[Source data]

☆ ☆ ☆ ☆ ☆ ☆ ☆

Lemma same_on_table name f : String.eqb name tbl = false -> sql_keeps Same (on_table name f).
Proof.
  intros Hn%String.eqb_neq c u c' Hc (tb & tb' & _ & _ & -> & _)%on_table_Ok. by rewrite lookup_insert_ne.
Qed.

Lemma same_create name ine cs ks fks : String.eqb name tbl = false -> sql_keeps Same (create_table name ine cs ks fks).
Proof.
  intros Hn%String.eqb_neq c u c' Hc Hs. unfold create_table in Hs. repeat case_match; simplify_eq; try done.
  by rewrite lookup_insert_ne.
Qed.
End Other.

(** The outcome of a computation that keeps [P]. *)
Lemma ckeeps_Ok {E A} (P : gmap string Table -> Prop) (m : io Conn E A) s a s' :
  ckeeps P m -> m s = (Ok a, s') -> P (cn_catalog s) -> P (cn_catalog s').
Proof. intros Hk Hm Hs. specialize (Hk s Hs). by rewrite Hm in Hk. Qed.

Lemma new_row_key tb cols vs : NoDup cols -> length vs = length cols -> key_of cols (new_row tb (zip cols vs)) = vs.
Proof.
  intros Hn Hl. unfold key_of. apply list_eq. intros i. rewrite list_lookup_fmap.
  destruct (cols !! i) as [c|] eqn:Hc; simpl.
  - destruct (lookup_lt_is_Some_2 vs i) as [v Hv]; [rewrite Hl; by eapply lookup_lt_Some|]. rewrite Hv. f_equal.
    apply cell_new_row; [by rewrite fst_zip by lia|]. apply (list_elem_of_lookup_2 _ i). by rewrite lookup_zip_with, Hc, Hv.
  - symmetry. apply lookup_ge_None. rewrite Hl. by apply lookup_ge_None.
Qed.

Section Profiles.
Context `{Extern, SqlExtern, EngineExtern}.

Lemma insert_view name cols vs c u c' l :
  NoDup cols -> Forall (fun v => length v = length cols) vs -> insert_values name cols vs c = Ok (u, c') ->
  view name cols c = Some l -> view name cols c' = Some (l ++ vs).
Proof.
  intros Hn Hvs (tb & tb' & Hl & Hf & -> & _)%on_table_Ok Hv. apply result_bind_Ok in Hf as ([] & _ & Hf). simplify_eq.
  unfold view in *. rewrite Hl in Hv. rewrite lookup_insert_eq. simpl in *. simplify_eq. f_equal.
  rewrite map_app, map_map. f_equal. clear Hl. induction Hvs as [|v vs Hv _ IH]; simpl; [done|].
  by rewrite new_row_key, IH.
Qed.

Lemma profile_lengths row values :
  profile_attributes row = Ok values -> Forall (fun v => length v = length user_attribute_columns) values.
Proof.
  unfold profile_attributes. intros Hp. repeat (apply result_bind_Ok in Hp as (? & _ & Hp)). simplify_eq.
  rewrite !Forall_app. split_and!; case_match; by repeat constructor.
Qed.

Lemma select_all_Ok {A} name uses (decode : gmap string Cell -> result DbErr A) s l s' :
  select_all name uses decode s = (Ok l, s') ->
  exists tb, cn_catalog s !! name = Some tb /\ collect (map decode (tb_rows tb)) = Ok l /\
    cn_catalog s' = cn_catalog s.
Proof.
  unfold select_all. intros Hs. io_inv Hs. apply sql_Ok in Hm as [Hm _]. unfold select in Hm.
  destruct (cn_catalog s !! name) as [tb|]; [|done]. apply result_bind_Ok in Hm as ([] & _ & Hm).
  exists tb. injection Hm as <- <-. split_and!; [done| |done]. by apply map_err_Ok in Hs.
Qed.

Lemma create_view name cs ks fks c u c' cols :
  create_table name false cs ks fks c = Ok (u, c') -> view name cols c' = Some [].
Proof.
  unfold create_table. intros Hc. case_match; [done|]. simplify_eq. unfold view. by rewrite lookup_insert_eq.
Qed.

Lemma sql_keeps_Ok {A} (P : gmap string Table -> Prop) (f : Sql A) s a s' :
  sql f s = (Ok a, s') -> sql_keeps P f -> P (cn_catalog s) -> P (cn_catalog s').
Proof. intros Hs Hf. eapply ckeeps_Ok; [by apply ckeeps_sql|done]. Qed.

Lemma ddl_keeps_Ok (P : gmap string Table -> Prop) (f : Sql unit) s a s' :
  ddl f s = (Ok a, s') -> sql_keeps P f -> P (cn_catalog s) -> P (cn_catalog s').
Proof. intros Hs Hf. eapply ckeeps_Ok; [by apply ckeeps_ddl|done]. Qed.

Lemma copy_profiles_view s s' :
  copy_profiles s = (Ok tt, s') -> view "user_attributes" user_attribute_columns (cn_catalog s) = Some [] ->
  exists users values, cn_catalog s !! "users" = Some users /\
    collect (map profile_attributes (tb_rows users)) = Ok values /\
    view "user_attributes" user_attribute_columns (cn_catalog s') = Some (concat values).
Proof.
  unfold copy_profiles. intros Hm Hv. apply io_bind_Ok in Hm as (values & s1 & Hs & Hm).
  apply select_all_Ok in Hs as (users & Hu & Hc & Hs). exists users, values. split_and!; [done..|].
  assert (Forall (fun v => length v = length user_attribute_columns) (concat values)) as Hlen.
  { apply collect_map_Ok in Hc. clear -Hc. induction Hc as [|row vs rows vss Hp _ IH]; simpl; [constructor|].
    apply Forall_app. split; [by eapply profile_lengths|done]. }
  destruct (concat values) as [|x rows] eqn:Heq.
  - io_inv Hm. by rewrite Hs.
  - rewrite <- Heq in *. apply sql_Ok in Hm as [Hm _]. rewrite <- Hs in Hv.
    refine (insert_view _ user_attribute_columns _ _ _ _ [] _ Hlen Hm Hv). by apply (bool_decide_unpack _).
Qed.

(** The new tables are empty, and the users as they were, when the profiles are copied. *)
Lemma v5_tables s a1 s1 a2 s2 a3 s3 a4 s4 a5 s5 cs vs :
  ddl (attribute_schema_v5 "user") s = (Ok a1, s1) -> ddl (attribute_schema_v5 "group") s1 = (Ok a2, s2) ->
  ddl (attributes_v5 "user" (StringLen 255)) s2 = (Ok a3, s3) -> ddl (attributes_v5 "group" IntegerCol) s3 = (Ok a4, s4) ->
  sql (insert_values "user_attribute_schema" cs vs) s4 = (Ok a5, s5) ->
  cn_catalog s5 !! "users" = cn_catalog s !! "users" /\
  view "user_attributes" user_attribute_columns (cn_catalog s5) = Some [].
Proof.
  intros Hs1 Hs2 Hs3 Hs4 Hs5. split.
  - set (Same := fun c : gmap string Table => c !! "users" = cn_catalog s !! "users"). change (Same (cn_catalog s5)).
    apply (sql_keeps_Ok _ _ _ _ _ Hs5); [by apply same_on_table|].
    apply (ddl_keeps_Ok _ _ _ _ _ Hs4); [by apply same_create|].
    apply (ddl_keeps_Ok _ _ _ _ _ Hs3); [by apply same_create|].
    apply (ddl_keeps_Ok _ _ _ _ _ Hs2); [by apply same_create|].
    by apply (ddl_keeps_Ok _ _ _ _ _ Hs1); [apply same_create|].
  - set (Empty := fun c => view "user_attributes" user_attribute_columns c = Some []). change (Empty (cn_catalog s5)).
    apply (sql_keeps_Ok _ _ _ _ _ Hs5); [by apply view_insert_values|].
    apply (ddl_keeps_Ok _ _ _ _ _ Hs4); [by apply view_create_table|].
    apply ddl_Ok in Hs3 as [Hs3 _]. by eapply create_view.
Qed.

Lemma elem_of_concat {A} (x : A) ls : x ∈ concat ls <-> exists l, x ∈ l /\ l ∈ ls.
Proof. rewrite list_elem_of_In, in_concat. setoid_rewrite list_elem_of_In. naive_solver. Qed.

(** The value of a profile column that becomes an attribute. *)
Definition profile_value (row : gmap string Cell) (name b : string) : Prop :=
  (name = "first_name" \/ name = "last_name") /\ cell row name = CText b \/
  name = "avatar" /\ (cell row name = CBlob b \/ cell row name = CText b).

Lemma get_option_Ok {A} (f : Cell -> result DbErr A) c v :
  get_option f c = Ok v -> (c = CNull /\ v = None) \/ exists a, f c = Ok a /\ v = Some a.
Proof. unfold get_option. destruct c; intros Hc; [left; by simplify_eq|..]; right; destruct (f _); naive_solver. Qed.

Lemma get_bytes_Ok c b : get_bytes c = Ok b <-> c = CBlob b \/ c = CText b.
Proof. destruct c; simpl; naive_solver. Qed.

☆ ☆ ☆ ☆ ☆ ☆ ☆

Out of the data above, give again only the lines starting at the one holding "by rewrite new_row_key, IH." and ending at the one holding "unfold profile_attributes. intros", unchanged.

  by rewrite new_row_key, IH.
Qed.

Lemma profile_lengths row values :
  profile_attributes row = Ok values -> Forall (fun v => length v = length user_attribute_columns) values.
Proof.
  unfold profile_attributes. intros Hp. repeat (apply result_bind_Ok in Hp as (? & _ & Hp)). simplify_eq.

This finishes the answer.